Now that consumers aren’t shopping in-store at pre-COVID-19 levels, Matt Schulz, chief credit analyst at LendingTree, said retailers have made it easier for consumers to apply for store credit cards online. A few years ago, many retailers required consumers to apply for store cards in-store, and the application process was more complex, but now retailers have made these applications accessible via their main navigation on their website or part of the home page, Schulz said.
Rossman said store card applications typically spike around the holiday season. But with less in-store traffic, retailers could receive fewer referral fees from customer store card signups, which ultimately means less spending on the cards, Rossman said. Contradicting the CompareCards report, Rossman expects that store credit cards, which already make up a smaller share of the credit card market, will shrink more.

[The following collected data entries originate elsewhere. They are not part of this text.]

(* ===== verification/TipcConn.v ===== *)
(** * Connecting to a port and sending to one from the non-secure world

    [handle_conn_req], [handle_chan_msg] and [handle_disc_req] of
    [tipc_dev.c]: what each does to the connections of a device. *)

From S2P Require Import Prelude Bitmap Iovec MsgQueue Handle Ipc IpcInv IpcKeep IpcSafe IpcMsg HandleList IpcHandle.
From S2P Require Import IpcTouch EptTable Vqueue TipcDev TipcDevInv.

Module TipcConn.
Import Bitmap Iovec MsgQueue Handle Ipc IpcInv IpcKeep IpcSafe IpcMsg HandleList IpcHandle IpcTouch EptTable TipcDev TipcDevInv.

Lemma on_dev_done {A} (m : M world A) w l a w' : m w = Done a w' -> on_dev m (w, l) = Done a (w', l).
Proof. intros Hm. unfold on_dev, on_obj. simpl. by rewrite Hm. Qed.

(** ** The name of the port *)

(** What [strncpy] stores: the bytes up to the terminator. *)
Fixpoint upto_nul (bs : list Z) : list Z :=
  match bs with [] => [] | b :: bs => if b =? 0 then [0] else b :: upto_nul bs end.

Lemma upto_nul_cstr bs : cstr (upto_nul bs) = cstr bs.
Proof. induction bs as [|b bs IH]; simpl; [done|]. destruct (b =? 0) eqn:E; simpl; [done|]. rewrite E. by f_equal. Qed.

Lemma strncpy_run n a bs w : kread a n (kmem_of w) = Some bs -> strncpy n a w = Done (upto_nul bs) w.
Proof.
  revert a bs. induction n as [|n IH]; intros a bs; simpl; [by intros [= <-]|].
  destruct (kmem_of w !! a) as [b|] eqn:Hb; [|done]. simpl.
  destruct (kread (a + 1) n (kmem_of w)) as [bs'|] eqn:Hr; [|done]. simpl. intros [= <-].
  assert (H8 : load8 a w = Done b w).
  { unfold load8. erewrite bind_done; [|apply (memcpy_from_run a 1 [b]); simpl; by rewrite Hb]. done. }
  rewrite (bind_done _ _ _ _ _ H8). simpl. destruct (b =? 0); [done|]. by rewrite (bind_done _ _ _ _ _ (IH _ _ Hr)).
Qed.

Section Conn.
Context (base : Z) (access : Z -> uuid -> Z) (ipc_mem : world -> bool * allocs * bool).

(** The allocations of a connection give buffers of the size asked for. *)
Definition mem_ok : Prop := forall w p y, ports (w_heap w) !! p = Some y ->
  allocs_ok (ipc_mem w).1.2 (num_recv_bufs y) (recv_buf_size y).
Context (Hmem : mem_ok).

Definition refused (w : world) (name : list Z) (e : Z) : Prop :=
  connect_refused access (ipc_mem w).1.1 (ipc_mem w).1.2 (ipc_mem w).2 (guest (w_dev w)) (Some (dev_uuid (w_dev w)))
    name TIPC_MAX_SRV_NAME_LEN 0 (w_heap w) e.

Definition new_client (w : world) (name : list Z) (c : Z) (h' : heap) : Prop :=
  new_client_post access (guest (w_dev w)) (dev_uuid (w_dev w)) (cstr name) 0 (w_heap w) c h'.

(** Every slot is used; slot [i] is the first that is not. *)
Definition full (d : tipc_dev) : Prop := forall i, 0 <= i < 256 -> is_Some (conn_at d (slot_to_addr i)).
Definition first_free (d : tipc_dev) (i : Z) : Prop :=
  0 <= i < 256 /\ conn_at d (slot_to_addr i) = None /\ forall k, 0 <= k < i -> is_Some (conn_at d (slot_to_addr k)).

Lemma conn_at_bit w l i : dev_ok base w l -> 0 <= i < 256 ->
  is_Some (conn_at (w_dev w) (slot_to_addr i)) <-> bit_at (inuse (w_dev w)) i = true.
Proof.
  intros Hd Hi. unfold conn_at. rewrite slot_addr, (proj2 (Z.ltb_lt i 256)) by lia.
  destruct (ept_lookup base w l i Hd Hi) as [e He]. rewrite He. simpl.
  pose proof (ept_used base w l _ e Hd He) as Hb. rewrite Z2Nat.id in Hb by lia. rewrite Hb.
  destruct (ept_chan e); simpl; split; try done.
Qed.

(** A channel that did not exist is none of the table. *)
Lemma fresh_not_listed w l c : dev_ok base w l -> chans (w_heap w) !! c = None -> HChan c ∉ handles l.
Proof. apply (table_fresh ept_chan (Ept 0 None) 256 (ept_ptr base) eq_refl). Qed.

Lemma next_fresh w l : dev_ok base w l -> chans (w_heap w) !! next_obj (w_heap w) = None.
Proof. intros Hd. apply (i_fresh _ _ (d_inv _ _ _ Hd)). lia. Qed.

Lemma open_conn_run w l rem name : dev_ok base w l ->
  runs (open_conn access ipc_mem rem name) w (fun r w1 =>
    (exists e h1, r = (e, 0, None) /\ e <> 0 /\ refused w name e /\ w1 = set_heap h1 w /\ dev_ok base w1 l /\
       chans h1 = chans (w_heap w)) \/
    (exists h1, r = (NO_ERROR, 0, None) /\ full (w_dev w) /\ w1 = set_heap h1 w /\ dev_ok base w1 l) \/
    (exists i b c h1, r = (NO_ERROR, slot_to_addr i, Some (HChan c)) /\ first_free (w_dev w) i /\
       bit_set 256 i true (inuse (w_dev w)) b /\ w1 = set_dev (with_ept i (Ept rem (Some (HChan c))) b (w_dev w)) (set_heap h1 w) /\
       inv quiet h1 /\ new_client w name c h1 /\ others_kept c (w_heap w) h1)).
Proof.
  intros Hd. unfold open_conn. apply runs_bind'. unfold get_dev, runs at 1, gets.
  apply runs_bind'. unfold runs at 1, get. destruct (ipc_mem w) as [[ok al] dup] eqn:Em.
  apply runs_bind', runs_on_ipc. eapply runs_mono; [apply connect_run; [apply Hd|]|].
  { intros p y Hp. pose proof (Hmem w p y Hp) as H. by rewrite Em in H. }
  intros r h1 (Hi1 & Ho & Hr). pose proof (next_fresh w l Hd) as Hnf.
  destruct Hr as [(e & -> & He & Href & Hc & _)|(c & u & -> & [= <-] & Hnew)].
  { simpl. rewrite (proj2 (Z.eqb_neq e NO_ERROR)) by done. apply runs_ret. left. exists e, h1.
    split; [done|]. split; [done|]. split; [unfold refused; by rewrite Em|]. split; [done|]. split; [|done].
    eapply dev_ok_others; [done|done|exact Ho|]. by apply (fresh_not_listed w l). }
  assert (Hnc : chans (w_heap w) !! c = None) by apply Hnew.
  assert (Hc : HChan c ∉ handles l) by by apply (fresh_not_listed w l).
  assert (Hd1 : dev_ok base (set_heap h1 w) l).
  { eapply dev_ok_others; [done|done|exact Ho|]. by apply (fresh_not_listed w l). }
  simpl. apply runs_bind'. simpl. apply runs_bind'.
  eapply alloc_run; [exact Hd1| |].
  - intros Hall. simpl. apply runs_bind', runs_on_ipc. simpl. destruct Hnew as (_ & x & Hx & Hrc & _).
    eapply runs_mono; [eapply chan_close_run; [exact Hi1|exact Hx|lia]|].
    intros _ h2 (Hi2 & _ & _ & _ & _ & _ & Ho2). apply runs_ret. right; left. exists h2. split; [done|].
    split; [intros i Hi; apply (conn_at_bit w l); auto|]. split; [done|].
    eapply (dev_ok_others base w l h2 c); [done|done| |done].
    eapply others_kept_trans; [|exact Ho2]. by eapply others_kept_any.
  - intros i b Hi Hf Hlow Hb. simpl.
    rewrite (proj2 (Z.eqb_neq (slot_to_addr i) 0)).
    2: { unfold slot_to_addr, u32, TIPC_ADDR_BASE. rewrite uwrap_small; lia. }
    apply runs_ret. right; right. exists i, b, c, h1. split; [done|]. split; [|split; [done|split; [done|split; [done|split; [done|]]]]].
    + split; [done|]. simpl in *. split.
      * apply eq_None_not_Some. rewrite (conn_at_bit w l) by done. by rewrite Hf.
      * intros k Hk. apply (conn_at_bit w l); [done|lia|]. by apply Hlow.
    + by eapply others_kept_any.
Qed.

Lemma lookup_new w l i e b h : dev_ok base w l -> 0 <= i < 256 -> bit_set 256 i true (inuse (w_dev w)) b ->
  let w' := set_dev (with_ept i e b (w_dev w)) (set_heap h w) in
  lookup_ept (slot_to_addr i) w' = Done (Some i) w'.
Proof.
  intros Hd Hi [Hwf Hb] w'. unfold lookup_ept. rewrite slot_addr by done.
  rewrite (proj2 (Z.ltb_lt i _)) by (unfold TIPC_ADDR_MAX_NUM; lia). unfold get_dev, gets, bind.
  change (inuse (w_dev w')) with b. rewrite (bitmap_test_spec b 256 i Hwf Hi), Hb, Z.eqb_refl by lia. done.
Qed.

(** The connection that a request makes: the channel [c] in slot [i], which
    its cookie names, with a reference for the table and one for the list. *)
Definition connected (w : world) (l : handle_list hptr) (rem : Z) (name : list Z) (s' : W) : Prop :=
  exists i c h1 y, first_free (w_dev w) i /\ new_client w name c h1 /\ touched c y h1 (w_heap s'.1) /\
    cookie y = ept_ptr base i /\ refcnt y = 2 /\ handles s'.2 = handles l ++ [HChan c] /\
    (forall a, conn_at (w_dev s'.1) a = if addr_to_slot a =? i then Some (rem, HChan c) else conn_at (w_dev w) a) /\
    have_handles (w_dev s'.1) = true.

(** The end of [handle_conn_req] on the slot that was taken. *)
Lemma conn_attach_run w l rem name i b c h1 (Q : option Z -> W -> Prop) : dev_ok base w l -> first_free (w_dev w) i ->
  bit_set 256 i true (inuse (w_dev w)) b -> inv quiet h1 -> new_client w name c h1 -> others_kept c (w_heap w) h1 ->
  (forall s', dev_ok base s'.1 s'.2 -> connected w l rem name s' -> w_vqs s'.1 = w_vqs w -> Q (Some NO_ERROR) s') ->
  runs (on_dev (set_cookie (HChan c) (ept_ptr base i)) ;;; handle_list_add false (HChan c) ;;;
        on_dev (upd_dev (set_have_handles true)) ;;; tret NO_ERROR)
    (set_dev (with_ept i (Ept rem (Some (HChan c))) b (w_dev w)) (set_heap h1 w), l) Q.
Proof.
  intros Hd Hf Hb Hi1 Hnew Ho HQ. pose proof Hf as (Hi & Hno & _).
  assert (Hc : HChan c ∉ handles l) by (apply (fresh_not_listed w l); [done|apply Hnew]).
  pose proof Hnew as (_ & x & Hx & Hrc & _).
  set (w1 := set_dev _ _). apply (runs_assoc _ (fun _ => handle_list_add false (HChan c)) (fun _ => _)), runs_bind'.
  eapply (attach_listed_run w_heap set_heap (@on_ipc)) with (x := x); eauto using runs_on_ipc, set_heap_id.
  intros h3 y3 Ht Hi3 Hx3 Hk Hr3.
  assert (Hbit : bit_at (inuse (w_dev w)) i = false).
  { apply not_true_iff_false. rewrite <- (conn_at_bit w l) by done. rewrite Hno. by intros [? ?]. }
  assert (Hok : dev_ok base (set_dev (with_ept i (Ept rem (Some (HChan c))) b (w_dev w)) (set_heap h3 w))
                  (HList (handles l ++ [HChan c]) (wait_event l))).
  { eapply dev_ok_add; [done|done|done|done|exact Hi3| |done|exact Hx3|done|simpl; lia].
    eapply others_kept_trans; [exact Ho|]. by eapply touched_kept. }
  apply runs_bind', runs_on_dev. unfold upd_dev, runs at 1, modify. apply runs_ret, HQ.
  - by eapply (dev_ok_dev base _ _ _ Hok).
  - exists i, c, h1, y3. split; [done|]. split; [done|]. split; [exact Ht|]. split; [done|]. split; [lia|]. split; [done|].
    split; [|done]. intros a. apply (conn_at_with i (Ept rem (Some (HChan c))) b (w_dev w) a Hi (d_len _ _ _ Hd)).
  - done.
Qed.

Context (ns : nat -> Z -> Z) (others : nat -> W -> W) (wait_fuel : nat) `{Vqueue.Platform}.

(** A request ends here or with an answer, which is sent from a state in which
    the device has the connections that it had before. *)
Definition conn_post (w : world) (l : handle_list hptr) (rem : Z) (name : list Z) (o : outcome W (option Z)) : Prop :=
  (exists s', o = Done (Some NO_ERROR) s' /\ dev_ok base s'.1 s'.2 /\ w_vqs s'.1 = w_vqs w /\ connected w l rem name s') \/
  (exists e h1, o = send_conn_rsp ns others wait_fuel 0 rem (u32 e) 0 0 (set_heap h1 w, l) /\ dev_ok base (set_heap h1 w) l /\
     ((e <> 0 /\ refused w name e /\ chans h1 = chans (w_heap w)) \/ (e = 0 /\ full (w_dev w)))).

Lemma conn_run w l rem a bs : dev_ok base w l -> kread a (Z.to_nat TIPC_MAX_SRV_NAME_LEN) (kmem_of w) = Some bs ->
  conn_post w l rem (upto_nul bs) (handle_conn_req ns others wait_fuel base access ipc_mem rem a (w, l)).
Proof.
  intros Hd Hr. set (name := upto_nul bs). unfold handle_conn_req.
  rewrite (bind_done _ _ _ _ _ (on_dev_done _ _ l _ _ (strncpy_run _ _ _ _ Hr))). fold name.
  destruct (proj1 (runs_done _ _ _) (open_conn_run w l rem name Hd)) as (r & w1 & Hrun & Hcase).
  rewrite (bind_done _ _ _ _ _ (on_dev_done _ _ l _ _ Hrun)).
  destruct Hcase as [(e & h1 & -> & He & Href & -> & Hd1 & Hc)|[(h1 & -> & Hfull & -> & Hd1)|Hnew]].
  - right. exists e, h1. split; [done|]. split; [done|]. by left.
  - right. exists 0, h1. split; [done|]. split; [done|]. by right.
  - destruct Hnew as (i & b & c & h1 & -> & Hf & Hb & -> & Hi1 & Hcl & Ho). left.
    rewrite (bind_done _ _ _ _ _ (on_dev_done _ _ l _ _ (lookup_new w l i _ b h1 Hd (proj1 Hf) Hb))).
    destruct (proj1 (runs_done _ _ _) (conn_attach_run w l rem name i b c h1
      (fun o s' => o = Some NO_ERROR /\ dev_ok base s'.1 s'.2 /\ w_vqs s'.1 = w_vqs w /\ connected w l rem name s')
      Hd Hf Hb Hi1 Hcl Ho (fun s a b c => conj eq_refl (conj a (conj c b))))) as (o & s' & Hrun' & -> & Hrest).
    exists s'. split; [exact Hrun'|exact Hrest].
Qed.

(** ** A message for a connection *)

(** What [handle_chan_msg] does with a message for [local]. *)
Definition routed (w : world) (rem local : Z) (bs : list Z) (r : Z) (w' : world) : Prop :=
  match conn_at (w_dev w) local with
  | Some (rem', HChan c) =>
      if rem' =? rem then
        exists x h', chans (w_heap w) !! c = Some x /\ w' = set_heap h' w /\
          match c_state x with
          | CONNECTED => sent (kern_sent bs) (w_heap w) c x r h'
          | DISCONNECTING => r = ERR_CHANNEL_CLOSED /\ h' = w_heap w
          | _ => r = ERR_NOT_READY /\ h' = w_heap w
          end
      else r = ERR_NOT_FOUND /\ w' = w
  | _ => r = ERR_NOT_FOUND /\ w' = w
  end.

Lemma chan_msg_run w l rem local a bs : dev_ok base w l -> a <> 0 -> kread a (length bs) (kmem_of w) = Some bs ->
  runs (handle_chan_msg rem local a (Z.of_nat (length bs))) w (fun r w' => dev_ok base w' l /\ w_vqs w' = w_vqs w /\
    w_dev w' = w_dev w /\ routed w rem local bs r w').
Proof.
  intros Hd Ha Hr. unfold handle_chan_msg. apply runs_bind'. eapply lookup_ept_run; [exact Hd|]. unfold routed, conn_at.
  pose proof (slot_range local) as Hs. set (s := addr_to_slot local) in *.
  destruct (s <? 256) eqn:Es; zbool; [|by apply runs_ret].
  destruct (ept_lookup base w l s Hd ltac:(lia)) as [e He]. rewrite He. simpl.
  destruct (ept_chan e) as [x|] eqn:Ex; simpl; [|by apply runs_ret].
  assert (Hin : x ∈ handles l) by (apply (listed base w l); eauto).
  destruct (listed_live base w l _ Hd Hin) as (j & e' & c & z & _ & _ & -> & Hz & _).
  apply runs_bind'. eapply get_ept_run; [exact He|]. destruct (remote e =? rem); [|by apply runs_ret].
  rewrite Ex. apply runs_on_ipc. pose proof (next_fresh w l Hd) as Hnf.
  eapply runs_mono; [eapply runs_and; [by apply send_kern_run; [apply Hd| | |]|]|].
  { intros r h' E. refine (keep_others (next_obj (w_heap w)) _ _ r h' (d_inv _ _ _ Hd) (keep_send _ _ _ _) E). }
  cbv beta. intros r h' [[Hi' Hres] Ho]. split; [|split; [done|split; [done|]]].
  - eapply dev_ok_others; [done|done|exact Ho|by apply (fresh_not_listed w l)].
  - exists z, h'. split; [done|]. split; [done|exact Hres].
Qed.
End Conn.
End TipcConn.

In response to the Federal Reserve reducing rates early on in the coronavirus pandemic, some retailers lowered their interest rates on store credit cards, Schulz said. According to CompareCards’ research, the average annual percentage rate has dipped from 25.4% to 24.2%
Store credit card costs
Tim Zawacki, a lead research analyst at S&P Global, describes the relationship between financial firms issuing store cards and retailers offering them as a symbiotic one. Both Zawacki and Rossman said retailers earn incentives from banks for consumers approved for a card. Banks decide which consumers are approved for store cards based on their underwriting criteria, not retailers, Zawacki said.
Store branded credit cards also offer retailers savings on interchange fees that they’d have to pay for general credit cards, Rossman said.